SUSANAnd what you were sharing with us, was exactly how we dealt with it. The fear, the hope, and every day was different. You didn't know what would happen when you went into the NICU, what tube was where, more tubes placed in him. So I just wanted to say thank you because I'm shaking with my feelings right now. So…
FRENCHThank you, Susan.
FRENCHSo glad your son is okay. One thing that, you know, we learned slowly during those months in the NICU was that we had no idea if Juniper was gonna make it out of there, if we were ever gonna be able to leave the unit holding her. But we realized at a certain point that she was alive right now. She was alive right in front of us. And whatever we did, whether we had another day with her or another 25 years with her, we needed to make that day as good for her as we could. We wanted her to have a good day every day and for us to appreciate every day that we had her.
FRENCHAnd that was a really important realization for us and really helped us. Once we understood that it wasn't so much that we couldn't really think about what was gonna happen 10 years from then, we had to think about, look at this baby right in front of us, right in that moment and do our best to love her.
HENDERSONAnd, Kelley, I wonder if you could talk about how Juniper understands the journey she's been on so far.
FRENCHThere was a period of more than a year where she asked about her time in the NICU every single night. Tell me about when I was a baby, tell me about when I was born, tell me about when I was sick. And it got to the point where last summer I called the hospital and I said, hey, can I bring her to the NICU and just show her. And they were fantastic about it. And they let her come. And they set up an incubator in an empty room.

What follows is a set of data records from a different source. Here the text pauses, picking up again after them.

Lemma eval_refines_witness :
  let st := select_state 300000 in
  outcome true (fits list_positioned list_exhausted 3 [select_data] twice_up 5000) (typed ValueTypeVector)
    (Eval (SEL := buffered 3 no_interruption) 5000 twice_up st)
    (Eval (SEL := reference no_interruption [select_data]) 5000 twice_up 0%nat).
Proof.
  destruct (ParseExpr_well_formed "up * 2" twice_up parse_twice_up) as [W HT].
  apply (eval_refines list_positioned list_exhausted list_no_error 3 no_interruption [select_data] twice_up ValueTypeVector HT W
    5000 (select_state 300000) 0).
  - intros s S. change (walk_selectors twice_up) with [VectorSelector "up" 0 [mkMatcher MatchEqual MetricName "up" None]] in S.
    apply list_elem_of_singleton in S as ->. vm_compute. repeat split; discriminate.
  - split; [reflexivity|]. intros k s K. assert (k = O) as -> by (apply lookup_lt_Some in K; cbn in K; lia). injection K as <-.
    eexists _, select_data, 0. split; [reflexivity|]. split; [reflexivity|]. split; [vm_compute; discriminate|].
    apply (select_ready 300000). lia.
Defined.
Lemma groups_running n m rs :
  (length (concat rs) < n)%nat -> inv label_less (sets m) (sheap m) rs (currentSets m) ->
  Forall label_sorted rs -> exists gs, groups m gs /\ merged (concat rs) gs.
Proof.
  revert m rs. induction n as [|n IH]; intros m rs L I SR; [lia|].
  pose proof (advance_inv label_less label_trans label_vle (currentSets m) (sets m) (sheap m) rs []) as A.
  rewrite app_nil_r in A. specialize (A I).
  destruct (advance label_less (currentSets m) (sets m) (sheap m)) as [st h] eqn:EA. destruct A as [I1 _].
  destruct h as [|k h0].
  { exists []. rewrite (inv_empty _ _ _ _ I1) by (intros j J; by apply elem_of_nil in J).
    split; [cbn; unfold set_Next; by rewrite EA|]. split; [constructor|constructor|done]. }
  set (h := k :: h0) in *.
  destruct (Pop_Some (less label_less st) h ltac:(done)) as (x & h1 & EP).
  destruct (root_min label_less label_trans label_vle _ _ _ _ _ _ I1 EP) as (v & vs0 & Er & (c & Ec & Ea & _) & M & _ & _ & R).
  cbn in R. subst x.
  assert (EL : default [] (labels_at st k) = labels_of v) by (unfold labels_at; rewrite Ec; cbn; by rewrite Ea).
  set (ls := labels_of v).
  assert (HH : forall j w ws, j ∈ h -> rs !! j = Some (w :: ws) -> Compare ls (labels_of w) <= 0).
  { intros j w ws J Ej. pose proof (M j w ws J Ej) as VW. unfold vle, label_less in VW.
    apply Z.ltb_ge in VW. rewrite Compare_opp. unfold ls. lia. }
  pose proof (pop_equal_spec (length h) ls st h rs [] [] I1 SR ltac:(lia) HH
    ltac:(intros j us w J; by apply elem_of_nil in J)) as PE.
  destruct (pop_equal (length h) ls st h []) as [h2 cur] eqn:EPE.
  destruct PE as (new & vs & rs' & E1 & I2 & S2 & O2 & P2 & F2 & L2 & B2). cbn in E1. subst cur.
  rewrite app_nil_r in I2.
  assert (NE : vs <> []).
  { intros ->. cbn in P2. assert (W : v ∈ concat rs').
    { rewrite <- P2, (concat_consume rs k v vs0 Er). apply list_elem_of_here. }
    specialize (B2 v W). unfold ls in B2. rewrite Compare_refl in B2. lia. }
  set (m' := mkMergeSeriesSet ls new h2 st).
  assert (EN : set_Next m = (true, m')).
  { unfold set_Next. rewrite EA. unfold h in *. rewrite EL. fold ls. by rewrite EPE. }
  destruct (IH m' rs') as (gs & G & MG).
  - rewrite P2, length_app in L. destruct vs; [done|]. cbn in L. lia.
  - apply (inv_pend_perm _ _ _ (rev new)); [symmetry; apply Permutation_rev|exact I2].
  - done.
  - exists ((ls, vs) :: gs). split.
    + cbn [groups]. rewrite EN. split; [done|]. split; [|done]. unfold members, m'. cbn. by rewrite O2.
    + destruct (merged_cons ls vs (concat rs') gs NE F2 B2 MG) as [M1 M2 M3]. split; [done|done|]. by rewrite P2.
Qed.
End mergeSeriesSet.


(** * Witnesses *)

Definition list_of (ts : list Z) : list_iterator := mkListIterator (map (fun x => mkSample x (of_Z x)) ts) 0.

Lemma mergeIterator_sorted_witness :
  exists ys, yields (newMergeIterator [list_of [1; 5]; list_of []; list_of [2; 5; 7]]) ys /\
    length ys = 5%nat /\ time_sorted ys.
Proof.
  destruct (mergeIterator_sorted [list_of [1; 5]; list_of []; list_of [2; 5; 7]]
    (map (map (fun x => mkSample x (of_Z x))) [[1; 5]; []; [2; 5; 7]])) as (ys & Y & P & T).
  - repeat constructor.
  - repeat constructor; discriminate.
  - exists ys. split; [exact Y|]. split; [rewrite P; reflexivity|exact T].
Defined.
(* ===== verification/Storage.v ===== *)
(** storage/interface.go: the errors, and the interfaces through which the other
    components use a storage. *)

From S2P Require Import Prelude Float Labels.

(** The errors a storage exposes, the sample limit of scrape/target.go, and any
    other by its text. *)
Inductive error :=
| ErrNotFound
| ErrOutOfOrderSample
| ErrDuplicateSampleForTimestamp
| ErrOutOfBounds
| errSampleLimit
| OtherError (s : string).

#[export] Instance error_eq_dec : EqDecision error.
Proof. solve_decision. Defined.

Definition error_Error (e : error) : string :=
  match e with
  | ErrNotFound => "not found"
  | ErrOutOfOrderSample => "out of order sample"
  | ErrDuplicateSampleForTimestamp => "duplicate sample for timestamp"
  | ErrOutOfBounds => "out of bounds"
  | errSampleLimit => "sample limit exceeded"
  | OtherError s => s
  end.

(** [Appender]: each call may change the appender. *)
Class Appender (A : Type) := {
  ap_Add : Labels -> Z -> float64 -> A -> (Z * option error) * A;
  ap_AddFast : Labels -> Z -> Z -> float64 -> A -> option error * A;
  ap_Commit : A -> option error * A;
  ap_Rollback : A -> option error * A
}.

(** [Querier]: [M] stands for the parameters and matchers of [Select], [SS]
    for the sets of series. *)
Class Querier (Q M SS : Type) := {
  q_is_noop : Q -> bool;
  q_Select : Q -> M -> result error SS;
  q_LabelValues : Q -> string -> result error (list string);
  q_Close : Q -> option error
}.

Class Storage (St Q A : Type) := {
  st_StartTime : St -> result error Z;
  st_Querier : St -> Z -> Z -> result error Q;
  st_Appender : St -> result error A;
  st_Close : St -> option error
}.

FRENCHAnd they let her play it in the room and she brought her little doll who was the size she was when she was born. The doctors and nurses who had taken care of her came by and listened to her heart. And Juniper played in that room for two hours. And she actually got to meet a baby who was less than a week old, who was born at 23 weeks. And that experience really answered her questions I think. And now she just waves it off. I was born very small and everybody was so worried.
HENDERSONThank you so much. Kelley and Thomas French. The book is "Juniper: The Girl Who Was Born Too Soon." Our best to you and to Juniper. I'm Nia-Malika Henderson…
FRENCHThank you Nia-Malika.
HENDERSON…with CNN, sitting in for Diane Rehm. Thanks so much for listening.